[Saved entries]
Lemma zget_zset_eq l i x : 0 <= i < zlen l -> zget (zset l i x) i = Some x.
Proof.
  unfold zget, zset, zlen. intros [H1 H2].
  destruct (Z.leb_spec 0 i); [|lia]. apply list_lookup_insert_eq. lia.
Qed.

Lemma zget_zset_ne l i j x : i <> j -> zget (zset l i x) j = zget l j.
Proof.
  unfold zget, zset. intros Hne.
  destruct (Z.leb_spec 0 j); [|done].
  destruct (Z.leb_spec 0 i); [|done].
  apply list_lookup_insert_ne. lia.
Qed.

Lemma zset_id l i x : zget l i = Some x -> zset l i x = l.
Proof.
  unfold zget, zset. destruct (0 <=? i); [|done]. apply list_insert_id.
Qed.

Lemma zset_zset l i x y : zset (zset l i x) i y = zset l i y.
Proof.
  unfold zset. destruct (0 <=? i); [|done]. apply list_insert_insert_eq.
Qed.

Lemma zget_ext l1 l2 : zlen l1 = zlen l2 ->
  (forall i, 0 <= i < zlen l1 -> zget l1 i = zget l2 i) -> l1 = l2.
Proof.
  intros Hlen H. apply list_eq. intros n.
  destruct (decide (n < length l1)%nat) as [Hn|Hn].
  - specialize (H (Z.of_nat n)). unfold zget, zlen in H.
    destruct (Z.leb_spec 0 (Z.of_nat n)); [|lia].
    rewrite Nat2Z.id in H. apply H. lia.
  - unfold zlen in Hlen.
    rewrite (lookup_ge_None_2 l1), (lookup_ge_None_2 l2) by lia. done.
Qed.

Lemma zget_replicate n x i : 0 <= i < Z.of_nat n -> zget (replicate n x) i = Some x.
Proof.
  unfold zget. intros [H1 H2]. destruct (Z.leb_spec 0 i); [|lia].
  apply lookup_replicate_2. lia.
Qed.

Lemma arr_get_Ret l i x : arr_get l i = Ret x <-> zget l i = Some x.
Proof. unfold arr_get. destruct (zget l i); split; intros; simplify_eq; done. Qed.

Lemma arr_set_ok l i x : 0 <= i < zlen l -> arr_set l i x = Ret (zset l i x).
Proof.
  intros [H1 H2]. unfold arr_set.
  destruct (Z.leb_spec 0 i); [|lia]. destruct (Z.ltb_spec i (zlen l)); [done | lia].
Qed.

Lemma Forall_zset P l i x : Forall P l -> P x -> Forall P (zset l i x).
Proof.
  intros Hl Hx. unfold zset. destruct (0 <=? i); [|done].
  by apply Forall_insert.
Qed.

Lemma Forall_zget P l i x : Forall P l -> zget l i = Some x -> P x.
Proof.
  unfold zget. destruct (0 <=? i); [|done]. intros Hl Hx.
  by eapply Forall_lookup_1.
Qed.
End arrays.

(** * Ranges of integers, as Rust's [lo..lo+n] *)

Fixpoint zseq (lo : Z) (n : nat) : list Z :=
  match n with
  | O => []
  | S n' => lo :: zseq (lo + 1) n'
  end.

Lemma zseq_length lo n : length (zseq lo n) = n.
Proof. revert lo. induction n; intros lo; simpl; [done | by rewrite IHn]. Qed.

Lemma elem_of_zseq lo n i : i ∈ zseq lo n <-> lo <= i < lo + Z.of_nat n.
Proof.
  revert lo. induction n as [|n IH]; intros lo; simpl.
  - split; [by intros ?%not_elem_of_nil | lia].
  - rewrite elem_of_cons, IH. lia.
Qed.

Lemma zseq_add lo m n : zseq lo (m + n) = zseq lo m ++ zseq (lo + Z.of_nat m) n.
Proof.
  revert lo. induction m as [|m IH]; intros lo; [simpl; f_equal; lia|].
  cbn [Nat.add zseq app]. rewrite IH. do 3 f_equal. lia.
Qed.

Lemma NoDup_zseq lo n : NoDup (zseq lo n).
Proof.
  revert lo. induction n as [|n IH]; intros lo; cbn [zseq]; [constructor|].
  constructor; [|apply IH]. rewrite elem_of_zseq. lia.
Qed.

(** [first_from p i n]: the first of [i, i+1, .., i+n-1] that satisfies [p].
    The searching loops of the allocators, the scheduler and the directory
    lookups are instances of it. *)
Fixpoint first_from (p : Z -> bool) (i : Z) (n : nat) : option Z :=
  match n with
  | O => None
  | S n' => if p i then Some i else first_from p (i + 1) n'
  end.

Section first_from.
Implicit Types (p q : Z -> bool).

Lemma first_from_Some p i n k :
  first_from p i n = Some k <->
  i <= k < i + Z.of_nat n /\ p k = true /\ (forall j, i <= j < k -> p j = false).
Proof.
  revert i. induction n as [|n IH]; intros i; simpl.
  - split; [done | lia].
  - destruct (p i) eqn:Hp.
    + split.
      * intros [= <-]. repeat split; [lia | lia | done |]. intros; lia.
      * intros (Hr & Hk & Hlt). f_equal.
        destruct (decide (i = k)); [done|]. rewrite Hlt in Hp; [done | lia].
    + rewrite IH. split.
      * intros (Hr & Hk & Hlt). repeat split; [lia | lia | done |].
        intros j Hj. destruct (decide (j = i)); [by subst | apply Hlt; lia].
      * intros (Hr & Hk & Hlt).
        assert (i <> k) by congruence.
        repeat split; [lia | lia | done |]. intros j Hj. apply Hlt. lia.
Qed.

Lemma first_from_None p i n :
  first_from p i n = None <-> (forall j, i <= j < i + Z.of_nat n -> p j = false).
Proof.
  revert i. induction n as [|n IH]; intros i; simpl.
  - split; [intros _ j; lia | done].
  - destruct (p i) eqn:Hp.
    + split; [done|]. intros H. rewrite H in Hp; [done | lia].
    + rewrite IH. split; intros H j Hj.
      * destruct (decide (j = i)); [by subst | apply H; lia].
      * apply H. lia.
Qed.

Lemma first_from_ext p q i n :
  (forall j, i <= j < i + Z.of_nat n -> p j = q j) ->
  first_from p i n = first_from q i n.
Proof.
  revert i. induction n as [|n IH]; intros i H; simpl; [done|].
  rewrite (H i) by lia. destruct (q i); [done|]. apply IH. intros. apply H. lia.
Qed.
End first_from.

(** * Counted loops, [for i in lo..hi] *)

Section for_range.
Context {S : Type} (body : Z -> S -> outcome S).

Fixpoint for_from (i : Z) (n : nat) (s : S) : outcome S :=
  match n with
  | O => Ret s
  | Datatypes.S n' => s ← body i s; for_from (i + 1) n' s
  end.

(** Empty when [hi <= lo]. *)
Definition for_range (lo hi : Z) (s : S) : outcome S := for_from lo (Z.to_nat (hi - lo)) s.

Lemma for_range_inv (I : Z -> S -> Prop) lo hi s : lo <= hi -> I lo s ->
  (forall i s, lo <= i < hi -> I i s -> returns (body i s) (I (i + 1))) ->
  returns (for_range lo hi s) (I hi).
Proof.
  intros Hle Hs Hstep. unfold for_range.
  remember (Z.to_nat (hi - lo)) as n eqn:Hn. revert lo s Hle Hs Hstep Hn.
  induction n as [|n IH]; intros lo s Hle Hs Hstep Hn; simpl.
  - assert (lo = hi) as <- by lia. by apply returns_ret.
  - eapply returns_bind; [apply Hstep; [lia | done]|]. intros s' Hs'.
    apply IH; [lia | done | | lia]. intros i x Hi. apply Hstep. lia.
Qed.

Lemma for_range_empty lo hi s : hi <= lo -> for_range lo hi s = Ret s.
Proof. intros Hle. unfold for_range. by replace (Z.to_nat (hi - lo)) with O by lia. Qed.
End for_range.

(** * Reachability of step relations *)

Section reach.
Context {S : Type} (init : S -> Prop) (step : S -> S -> Prop).

Inductive reachable : S -> Prop :=
  | reach_init s : init s -> reachable s
  | reach_step s s' : reachable s -> step s s' -> reachable s'.

Lemma reachable_invariant (I : S -> Prop) :
  (forall s, init s -> I s) ->
  (forall s s', I s -> step s s' -> I s') ->
  forall s, reachable s -> I s.
Proof. intros Hi Hs s H. induction H; eauto. Qed.
End reach.

(** * Automation *)

(** Split the boolean tests of the code into arithmetic facts. *)
Ltac case_ltb :=
  match goal with
  | |- context [if ?a <? ?b then _ else _] => destruct (Z.ltb_spec a b)
  | |- context [if ?a <=? ?b then _ else _] => destruct (Z.leb_spec a b)
  | |- context [if ?a =? ?b then _ else _] => destruct (Z.eqb_spec a b)
  | H : context [if ?a <? ?b then _ else _] |- _ => destruct (Z.ltb_spec a b)
  | H : context [if ?a <=? ?b then _ else _] |- _ => destruct (Z.leb_spec a b)
  | H : context [if ?a =? ?b then _ else _] |- _ => destruct (Z.eqb_spec a b)
  end.

(** Invert a successful bind in a hypothesis. *)
Ltac inv_bind H :=
  let a := fresh "v" in let Ha := fresh "Hv" in
  apply bind_ret_inv in H; destruct H as (a & Ha & H).

(** Evaluate a boolean test whose truth [lia] can decide. *)
Ltac decide_tests :=
  repeat match goal with
  | |- context [?a <? ?b] =>
      first [ replace (a <? b) with true by (symmetry; apply Z.ltb_lt; lia)
            | replace (a <? b) with false by (symmetry; apply Z.ltb_ge; lia) ]
  | |- context [?a <=? ?b] =>
      first [ replace (a <=? b) with true by (symmetry; apply Z.leb_le; lia)
            | replace (a <=? b) with false by (symmetry; apply Z.leb_gt; lia) ]
  | |- context [?a =? ?b] =>
      first [ replace (a =? b) with true by (symmetry; apply Z.eqb_eq; lia)
            | replace (a =? b) with false by (symmetry; apply Z.eqb_neq; lia) ]
  end.

(** * Slices and positions *)

Lemma slice_ok {A} (l : list A) lo hi : 0 <= lo -> lo <= hi -> hi <= zlen l ->
  slice l lo hi = Ret (sub l lo (hi - lo)).
Proof. intros H1 H2 H3. unfold slice, sub. decide_tests. done. Qed.

Lemma sub_len {A} (l : list A) lo n : 0 <= lo -> 0 <= n -> lo + n <= zlen l -> zlen (sub l lo n) = n.
Proof. unfold sub, zlen. intros H1 H2 H3. rewrite length_take, length_drop. lia. Qed.

Lemma Forall_sub {A} (P : A -> Prop) l lo n : Forall P l -> Forall P (sub l lo n).
Proof. intros H. unfold sub. by apply Forall_take, Forall_drop. Qed.

Lemma arr_get_mid {A} (l a c : list A) x i : l = a ++ x :: c -> i = zlen a -> arr_get l i = Ret x.
Proof.
  intros -> ->. apply arr_get_Ret. unfold zget, zlen. decide_tests. rewrite Nat2Z.id.
  by apply list_lookup_middle.
Qed.

Lemma slice_cases {A} (l : list A) lo hi :
  (exists x, slice l lo hi = Ret x) \/ slice l lo hi = Crash IndexPanic.
Proof. unfold slice. destruct (_ && _); [left; by eexists | by right]. Qed.

Lemma zget_app {A} (l1 l2 : list A) i : 0 <= i ->
  zget (l1 ++ l2) i = if i <? zlen l1 then zget l1 i else zget l2 (i - zlen l1).
Proof.
  intros Hi. unfold zget, zlen. case_ltb.
  - decide_tests. apply lookup_app_l. lia.
  - decide_tests. rewrite lookup_app_r by lia. f_equal. lia.
Qed.

Lemma zget_take {A} (l : list A) n i : 0 <= i < n -> zget (take (Z.to_nat n) l) i = zget l i.
Proof. intros Hi. unfold zget. decide_tests. apply lookup_take_lt. lia. Qed.

Lemma zget_drop {A} (l : list A) n i : 0 <= n -> 0 <= i -> zget (drop (Z.to_nat n) l) i = zget l (n + i).
Proof. intros Hn Hi. unfold zget. decide_tests. rewrite lookup_drop. f_equal. lia. Qed.

Lemma zget_sub {A} (l : list A) lo n i : 0 <= lo -> 0 <= i < n -> zget (sub l lo n) i = zget l (lo + i).
Proof. intros Hlo Hi. unfold sub. rewrite zget_take by done. apply zget_drop; lia. Qed.

Lemma zlen_take {A} (l : list A) n : 0 <= n -> n <= zlen l -> zlen (take (Z.to_nat n) l) = n.
Proof. unfold zlen. intros H1 H2. rewrite length_take. lia. Qed.

Lemma zlen_drop {A} (l : list A) n : 0 <= n -> n <= zlen l -> zlen (drop (Z.to_nat n) l) = zlen l - n.
Proof. unfold zlen. intros H1 H2. rewrite length_drop. lia. Qed.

Exercise description
In the data above, repeat exactly each line from the first through the line that contains "Lemma zseq_length lo", and give nothing else.

Result
Lemma zget_zset_eq l i x : 0 <= i < zlen l -> zget (zset l i x) i = Some x.
Proof.
  unfold zget, zset, zlen. intros [H1 H2].
  destruct (Z.leb_spec 0 i); [|lia]. apply list_lookup_insert_eq. lia.
Qed.

Lemma zget_zset_ne l i j x : i <> j -> zget (zset l i x) j = zget l j.
Proof.
  unfold zget, zset. intros Hne.
  destruct (Z.leb_spec 0 j); [|done].
  destruct (Z.leb_spec 0 i); [|done].
  apply list_lookup_insert_ne. lia.
Qed.

Lemma zset_id l i x : zget l i = Some x -> zset l i x = l.
Proof.
  unfold zget, zset. destruct (0 <=? i); [|done]. apply list_insert_id.
Qed.

Lemma zset_zset l i x y : zset (zset l i x) i y = zset l i y.
Proof.
  unfold zset. destruct (0 <=? i); [|done]. apply list_insert_insert_eq.
Qed.

Lemma zget_ext l1 l2 : zlen l1 = zlen l2 ->
  (forall i, 0 <= i < zlen l1 -> zget l1 i = zget l2 i) -> l1 = l2.
Proof.
  intros Hlen H. apply list_eq. intros n.
  destruct (decide (n < length l1)%nat) as [Hn|Hn].
  - specialize (H (Z.of_nat n)). unfold zget, zlen in H.
    destruct (Z.leb_spec 0 (Z.of_nat n)); [|lia].
    rewrite Nat2Z.id in H. apply H. lia.
  - unfold zlen in Hlen.
    rewrite (lookup_ge_None_2 l1), (lookup_ge_None_2 l2) by lia. done.
Qed.

Lemma zget_replicate n x i : 0 <= i < Z.of_nat n -> zget (replicate n x) i = Some x.
Proof.
  unfold zget. intros [H1 H2]. destruct (Z.leb_spec 0 i); [|lia].
  apply lookup_replicate_2. lia.
Qed.

Lemma arr_get_Ret l i x : arr_get l i = Ret x <-> zget l i = Some x.
Proof. unfold arr_get. destruct (zget l i); split; intros; simplify_eq; done. Qed.

Lemma arr_set_ok l i x : 0 <= i < zlen l -> arr_set l i x = Ret (zset l i x).
Proof.
  intros [H1 H2]. unfold arr_set.
  destruct (Z.leb_spec 0 i); [|lia]. destruct (Z.ltb_spec i (zlen l)); [done | lia].
Qed.

Lemma Forall_zset P l i x : Forall P l -> P x -> Forall P (zset l i x).
Proof.
  intros Hl Hx. unfold zset. destruct (0 <=? i); [|done].
  by apply Forall_insert.
Qed.

Lemma Forall_zget P l i x : Forall P l -> zget l i = Some x -> P x.
Proof.
  unfold zget. destruct (0 <=? i); [|done]. intros Hl Hx.
  by eapply Forall_lookup_1.
Qed.
End arrays.

(** * Ranges of integers, as Rust's [lo..lo+n] *)

Fixpoint zseq (lo : Z) (n : nat) : list Z :=
  match n with
  | O => []
  | S n' => lo :: zseq (lo + 1) n'
  end.

Lemma zseq_length lo n : length (zseq lo n) = n.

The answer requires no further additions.